Исайе захотелось рассказать старику, что он способен делать. Мемфис всегда запрещал ему говорить об этом, но сейчас его не было рядом. Он свалил куда-то и совершенно забыл о своем младшем брате. Из-за этого Исайе захотелось плакать, но мальчикам нельзя плакать. Собрался уже целый список того, что Исайе нельзя было делать, и он ужасно устал от этого.
– А я могу творить волшебство, – выпалил он.
– Правда?
– Угу. Сестра сказала мне, что я – особенный. – Если у Мемфиса были секреты от Исайи, то у него, в свою очередь, тоже будут секреты от старшего брата. Так что он расскажет что хочет и кому захочет.
– Неужели? И что же делает тебя таким особенным?
– Сестра сказала мне никому не рассказывать.
– Но ты ведь можешь рассказать все старому Биллу, не так ли? Кому я могу это рассказать?
– Сестра сказала – нет.
– Угу. Понятно. Ты позволяешь женщине командовать собой, да, малыш? – Стремительным, как змеиный бросок, движением он подхватил мяч левой рукой и поднял его высоко над головой, так что мальчик не мог достать.
– Эй!
– Раз ты такой особенный, забери его у меня. Или ты, может быть, вовсе и не такой особенный, как рассказываешь?
– Это правда!
– Ничего страшного, сынок.
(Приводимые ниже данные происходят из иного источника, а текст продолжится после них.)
(* ===== verification/History.v ===== *)
(** * History: the page never reads what it has written

    A world records what the page has done so far: the requests sent,
    the console, the alerts, the unhandled rejections, the navigations.
    No effect of [Handlers.Action] reads any of them, so a reaction does
    the same, and writes the same, whatever the page did before:
    - [prepend h w] is the world [w] with the history [h] before its own;
    - [exec], [commit], [dispatch], [step] and [run_events] commute with
      [prepend h] ([history_is_write_only]);
    - two worlds are equivalent, [w1 ≡ w2], when they differ in their
      histories only; [step] and [run_events] respect the equivalence
      ([step_proper], [run_events_proper]), so a statement about the state
      of the page can be proved on the world with the empty history
      ([forget]). *)

From S2P Require Import Prelude Js Async Remote Config Handlers Render EventLoop Safety.

Record History := mkHistory {
  h_issued : list Request;
  h_console : list ConsoleLine;
  h_alerts : list string;
  h_uncaught : list JsError;
  h_navigations : nat
}.

(** What the page has written so far. *)
Definition history (w : World) : History :=
  mkHistory (issued w) (console w) (alerts w) (uncaught w) (navigations w).

(** The world [w] with the history [h] before its own. *)
Definition prepend (h : History) (w : World) : World :=
  mkWorld (app w) (solana w) (loadListener w) (loaded w) (pending w)
    (h_issued h ++ issued w) (h_console h ++ console w)
    (h_alerts h ++ alerts w) (defaultPrevented w)
    (h_navigations h + navigations w) (h_uncaught h ++ uncaught w) (mounted w).

(** The world [w] with nothing written yet. *)
Definition forget (w : World) : World :=
  mkWorld (app w) (solana w) (loadListener w) (loaded w) (pending w)
    [] [] [] (defaultPrevented w) 0 [] (mounted w).

(** Worlds that differ in their histories only. *)
#[export] Instance world_equiv : Equiv World := λ w1 w2, forget w1 = forget w2.

#[export] Instance world_equivalence : Equivalence (≡@{World}).
Proof.
  unfold equiv, world_equiv. split; [by intros ?|by intros ??|].
  intros ???; apply eq_trans.
Qed.

Section history.
Implicit Types (w : World) (h : History) (p : JS ()).

Lemma prepend_forget w : prepend (history w) (forget w) = w.
Proof. destruct w. unfold prepend. simpl. by rewrite !app_nil_r, Nat.add_0_r. Qed.

Lemma forget_prepend h w : forget (prepend h w) = forget w.
Proof. done. Qed.

Lemma prepend_equiv h w : prepend h w ≡ w.
Proof. apply forget_prepend. Qed.

Lemma safe_any {R} (p : JS R) : safe any_action any_call p.
Proof. induction p as [?|?|X a k IH|X c k IH]; simpl; by try split. Qed.

(** Every effect appends to the history or leaves it alone. *)
Lemma perform_prepend X (a : Action X) h w :
  perform X a (prepend h w) = ((perform X a w).1, prepend h (perform X a w).2).
Proof. destruct a; unfold prepend; simpl; by rewrite ?app_assoc. Qed.

Lemma file_prepend r h w : file (r, prepend h w) = prepend h (file (r, w)).
Proof. destruct r; unfold prepend; simpl; by rewrite ?app_assoc. Qed.

Lemma exec_prepend p h w : exec p (prepend h w) = prepend h (exec p w).
Proof.
  apply (exec_commute any_action any_call (prepend h));
    [intros; apply perform_prepend | intros; apply file_prepend | apply safe_any].
Qed.

Context {web3 : Web3} {build : Build}.

Lemma commit_prepend prev h w :
  commit prev (prepend h w) = prepend h (commit prev w).
Proof.
  unfold commit. cbn [mounted app prepend]. destruct (mounted w); [|done].
  case_decide; [done|]. apply exec_prepend.
Qed.

Lemma dispatch_prepend p h w :
  dispatch p (prepend h w) = prepend h (dispatch p w).
Proof.
  unfold dispatch. by rewrite exec_prepend, commit_prepend.
Qed.

Lemma default_action_prepend event h w :
  default_action event (prepend h w) = prepend h (default_action event w).
Proof.
  unfold default_action. case_decide; [|done]. cbn [defaultPrevented prepend].
  destruct (defaultPrevented w); [done|]. unfold prepend. simpl.
  by rewrite Nat.add_succ_r.
Qed.

Lemma step_prepend ev h w : step ev (prepend h w) = prepend h <$> step ev w.
Proof.
  destruct ev as [|event h0 value|i o|s|]; cbn [step];
    cbn [loadListener loaded mounted app pending prepend].
  - case_match; [|done]. simpl. f_equal.
    by rewrite <-dispatch_prepend.
  - case_match; [|done]. simpl. f_equal.
    by rewrite <-default_action_prepend, <-dispatch_prepend.
  - destruct (pending w !! i) as [t|]; [|done]. simpl.
    destruct (resume t o) as [p|]; [|done]. simpl. f_equal.
    by rewrite <-dispatch_prepend.
  - done.
  - by case_match.
Qed.

(** The history is write-only: a page with a longer past accepts the
    same events, ends in the same state and writes the same.  For every
    sequence of events, running it from the world [w] with the history
    [h] before its own gives the run from [w] with [h] before its
    history: nothing the page has logged, alerted, sent or left unhandled
    changes what it does next. *)
Theorem history_is_write_only evs h w :
  run_events evs (prepend h w) = prepend h <$> run_events evs w.
Proof.
  revert w. induction evs as [|ev evs IH]; intros w; [done|].
  cbn [run_events]. rewrite step_prepend.
  destruct (step ev w) as [w1|]; [apply IH | done].
Qed.

(** ** The equivalence it induces *)

#[export] Instance step_proper : Proper ((=) ==> (≡) ==> (≡)) step.
Proof.
  intros ev _ <- w1 w2 Hw.
  rewrite <-(prepend_forget w1), <-(prepend_forget w2), !step_prepend, Hw.
  destruct (step ev (forget w2)); constructor. by rewrite !prepend_equiv.
Qed.

#[export] Instance run_events_proper : Proper ((=) ==> (≡) ==> (≡)) run_events.
Proof.
  intros evs _ <-. induction evs as [|ev evs IH]; intros w1 w2 Hw;
    [by constructor|].
  cbn [run_events]. destruct (step_proper ev ev eq_refl w1 w2 Hw); [|constructor].
  by apply IH.
Qed.

#[export] Instance app_proper : Proper ((≡) ==> (=)) app.
Proof. intros w1 w2 Hw. by apply (f_equal app) in Hw. Qed.

#[export] Instance pending_proper : Proper ((≡) ==> (=)) pending.
Proof. intros w1 w2 Hw. by apply (f_equal pending) in Hw. Qed.

(** What the page shows after a run depends on the state it started
    from, not on its history. *)
Lemma run_events_app_forget evs w :
  app <$> run_events evs w = app <$> run_events evs (forget w).
Proof.
  assert (w ≡ forget w) as Hw by done.
  destruct (run_events_proper evs evs eq_refl _ _ Hw) as [w1 w2 H12|]; [|done].
  simpl. by rewrite H12.
Qed.

End history.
Не всем суждено быть особенными.
– Но я – особенный! – воскликнул Исайя, чуть не плача от злости.
Слепой Билл вернул ему мяч и похлопал по макушке.
– Я не хотел тебя обидеть, малыш. Конечно, ты особенный. Я могу это точно сказать. Слепой Билл все видит.
– Правда?
– Да, сэр.
Слова старика подействовали на Исайю как бальзам. Хоть кого-то волновали его чувства. Исайя устал от того, что его все считают маленьким и стремятся от него избавиться. Он устал от всех – сестры, Мемфиса, Октавии, учителей, приятелей в школе, – все они только и талдычили о том, что ему можно и нельзя делать. Какой смысл быть особенным, если об этом все равно никто не знает?